DNase1 hypersensitive sites were analyzed as described elsewhere.26 DNA was isolated with phenol/chloroform, digested with BamHI or HindIII restriction enzymes and analyzed by Southern blot using a single-copy probe obtained by PCR (forward primer 5′-GAAAGCTCCTGCTGTGTTTCCC-3′ and reverse primer 5′-GGGAGGCAAGGTTCAGAATTTC-3′).
Chromatin immunoprecipitation assay and real-time polymerase chain reaction analysis
Chromatin immunoprecipitation (ChIP) assays were performed according to the Upstate protocol, as described previously.31 Cells (1×10 per experiment) were fixed with 0.4% formaldehyde for 10 min at room temperature for transcription factors and 1% formaldehyde for 10 min at 37°C in the case of co-factors. Chromatin was sonicated to a size of less than 500 bp. Immunoprecipitation was performed, after an overnight incubation with the appropriate antibody, with protein A agarose (Upstate, Temecula, CA, USA), or with protein G agarose (Roche) according to the antibody. A sample containing no antibody was used as a negative control.

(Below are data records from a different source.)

(** The descriptor is written for the load of GS and cleared afterwards. *)
Definition fake_seg_gs_entry : M st unit :=
  v ← get;
  let s := cv_hseg v in
  let addr := desc_addr (get_kernel_ldtr_base (hw_of v)) (hs_gs s) in
  (if desc_present (kernel_read64 addr (hw_of v)) =? 0
   then upd_hw (kernel_write64 addr (hs_fake_gs s)) else mret tt);;
  upd_hw (set_kernel_seg KGs (hs_gs s));;
  wrmsr IA32_GS_BASE (hs_gs_base s);;
  upd_hw (kernel_write64 addr 0).

(** ** The FPU *)
Definition vcpu_enter_fpu_state : M st unit :=
  v ← get;
  let ts := has (get_cr0 (hw_of v)) CR0_TS in
  upd_hw hax_clts;;
  modify (fun v => upd_hseg (set_hs_fpu (hax_fxsave (hw_of v)) ts) v);;
  modify (fun v => set_hw (hax_fxrstor (cv_gfx v) (hw_of v)) v).

Definition vcpu_exit_fpu_state : M st unit :=
  upd_hw hax_clts;;
  modify (fun v => set_cv_gfx (hax_fxsave (hw_of v)) v);;
  modify (fun v => set_hw (hax_fxrstor (hs_fx (cv_hseg v)) (hw_of v)) v);;
  v ← get;
  if hs_cr0_ts (cv_hseg v) then upd_hw (fun h => hw_set_cr0 (get_cr0 h |! CR0_TS) h) else mret tt.

(** ** Saving and restoring the host *)
Definition write_hw (field : Z) (f : vhw -> Z) : M st unit := v ← get; vmwr field (f (hw_of v)).
Definition write_msr (field msr : Z) : M st unit := x ← rdmsr msr; vmwr field x.

Definition save_host_segments (gs fs : Z) : M st unit :=
  write_hw HOST_CS_SELECTOR (get_kernel_seg KCs);;
  write_hw HOST_SS_SELECTOR (fun h => get_kernel_seg KSs h &! 0xfff8);;
  write_hw HOST_DS_SELECTOR (fun h => get_kernel_seg KDs h &! 0xfff8);;
  ds ← kernel_seg KDs;
  (if negb (ds &! 0x7 =? 0) then modify (upd_hseg (set_hs_ds ds)) else mret tt);;
  write_hw HOST_ES_SELECTOR (fun h => get_kernel_seg KEs h &! 0xfff8);;
  es ← kernel_seg KEs;
  (if negb (es &! 0x7 =? 0) then modify (upd_hseg (set_hs_es es)) else mret tt);;
  (if negb (gs &! 0x7 =? 0) then
     (if negb (gs &! 0x4 =? 0) then
        present ← get_seg_present gs;
        if present =? 0
        then modify (upd_hseg (fun s => set_hs_flags (hs_seg_valid s)
                                 (hs_seg_not_present s |! HOST_SEG_NOT_PRESENT_GS) s))
        else mret tt
      else mret tt);;
     base ← rdmsr IA32_GS_BASE;
     modify (upd_hseg (set_hs_gs gs base));;
     vmwr HOST_GS_SELECTOR 0
   else
     vmwr HOST_GS_SELECTOR gs;; write_msr HOST_GS_BASE IA32_GS_BASE);;
  (if negb (fs &! 0x7 =? 0) then
     base ← rdmsr IA32_FS_BASE;
     modify (upd_hseg (set_hs_fs fs base));;
     vmwr HOST_FS_SELECTOR 0
   else
     vmwr HOST_FS_SELECTOR fs;; write_msr HOST_FS_BASE IA32_FS_BASE).

Definition vcpu_save_host_state : M st unit :=
  gs ← kernel_seg KGs;
  fs ← kernel_seg KFs;
  modify (fun v => upd_hseg (set_hs_tables (get_kernel_gdt (hw_of v)) (get_kernel_idt (hw_of v))) v);;
  write_hw HOST_CR3 get_cr3;;
  write_hw HOST_CR4 get_cr4;;
  x ← rdmsr IA32_EFER;
  modify (upd_hseg (set_hs_efer x));;
  v ← get;
  (if has (cv_exit_ctls v) EXIT_CONTROL_LOAD_EFER then vmwr HOST_EFER x else mret tt);;
  x ← rdmsr IA32_CR_PAT;
  modify (upd_hseg (set_hs_pat x));;
  vmwr HOST_PAT x;;
  save_host_segments gs fs;;
  write_hw HOST_TR_SELECTOR get_kernel_tr_selector;;
  write_hw HOST_TR_BASE get_kernel_tr_base;;
  write_hw HOST_GDTR_BASE get_kernel_gdtr_base_4vmcs;;
  write_hw HOST_IDTR_BASE get_kernel_idtr_base;;
  write_msr HOST_SYSENTER_CS IA32_SYSENTER_CS;;
  write_msr HOST_SYSENTER_EIP IA32_SYSENTER_EIP;;
  write_msr HOST_SYSENTER_ESP IA32_SYSENTER_ESP;;
  modify (fun v => upd_hseg (set_hs_ldt (get_kernel_ldt (hw_of v))) v);;
  save_host_msr;;
  modify (fun v => upd_hseg (set_hs_hcr2 (get_cr2 (hw_of v))) v);;
  save_host_dr;;
  vcpu_enter_fpu_state;;
  write_hw HOST_CR0 get_cr0.

Definition load_host_segments : M st unit :=
  v ← get;
  let s := cv_hseg v in
  (if has (hs_seg_valid s) HOST_SEG_VALID_ES then upd_hw (set_kernel_seg KEs (hs_es s)) else mret tt);;
  (if has (hs_seg_valid s) HOST_SEG_VALID_DS then upd_hw (set_kernel_seg KDs (hs_ds s)) else mret tt);;
  (if has (hs_seg_valid s) HOST_SEG_VALID_GS then
     if has (hs_seg_not_present s) HOST_SEG_NOT_PRESENT_GS then fake_seg_gs_entry
     else upd_hw (set_kernel_seg KGs (hs_gs s));; wrmsr IA32_GS_BASE (hs_gs_base s)
   else mret tt);;
  (if has (hs_seg_valid s) HOST_SEG_VALID_FS then
     upd_hw (set_kernel_seg KFs (hs_fs s));; wrmsr IA32_FS_BASE (hs_fs_base s)
   else mret tt);;
  modify (upd_hseg (set_hs_flags 0 0)).

Definition vcpu_load_host_state : M st unit :=
  v ← get;
  upd_hw (set_kernel_gdt (hs_host_gdtr (cv_hseg v)));;
  upd_hw (set_kernel_idt (hs_host_idtr (cv_hseg v)));;
  modify (fun v => set_cr2 (get_cr2 (hw_of v)) v);;
  upd_hw (set_kernel_ldt (hs_ldt_selector (cv_hseg v)));;
  load_host_segments;;
  load_host_msr;;
  upd_hw (hw_set_cr2 (hs_hcr2 (cv_hseg v)));;
  load_host_dr;;
  load_host_xsave_state;;
  vcpu_exit_fpu_state.
End Host.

Immunoprecipitated DNA was analyzed by quantitative real-time PCR. Primers and 5′FAM-3′TAMRA Taqman probes were designed by Primer Express software. All primers and probes were validated over a serial dilution of genomic DNA. For a given target sequence, the amount of product precipitated by a specific antibody was determined relative to the amount of non-immunoprecipitated (input) DNA and these results were normalized to a control sequence in the 18S ribosomal RNA gene (18S rRNA control kit, Eurogentec, Liege, Belgium) for human cells and Gapdh in mouse studies.31 Primers and probes from α globin locus control have been published before for both humans32 and mice.31 The mouse Gfi1b locus and human GFI1B and β-ACTIN CpG island control are shown in Online Supplementary Tables S1 and S2, respectively. The mouse β-actin control has been published.31
Chromosome conformation capture
The chromosome conformation capture (3C) technique was performed as described elsewhere.33,34 Briefly, 1×10 cells per experiment were fixed with 2% formaldehyde, lysed in 10 mM TRIS pH 8, 10 mM NaCl, 0.2% NP-40 with complete protease inhibitors (Roche), digested with 400 U DpnII (NE biolabs, Ipswich, MA, USA) and ligated with T4 ligase (Fermentas, Burlington, Ontario, Canada). The forward primer and Taqman probe at the restriction fragment including the Gfi1b promoter and primers at other restriction fragments are shown in Online Supplementary Table S3. Real-time PCR data were normalized with the results of an amplicon without DpnII restriction sites at α-globin HS-31 (Online Supplementary Table S3)31 and corrected with the analysis of Ercc3 locus, these last primers and probe being a generous gift from Dr D Vernimmen.34
The immunofluorescence study was performed as described previously.31 The images were obtained using an Olympus BX 51 microscope with a confocal BioRad Radiance 2000 system. Fluorescence intensities were measured with Metamorph software (Molecular Devices, Sunny Vale, CA, USA).31 Images were imported into Photoshop and the only manipulation performed was contrast stretch.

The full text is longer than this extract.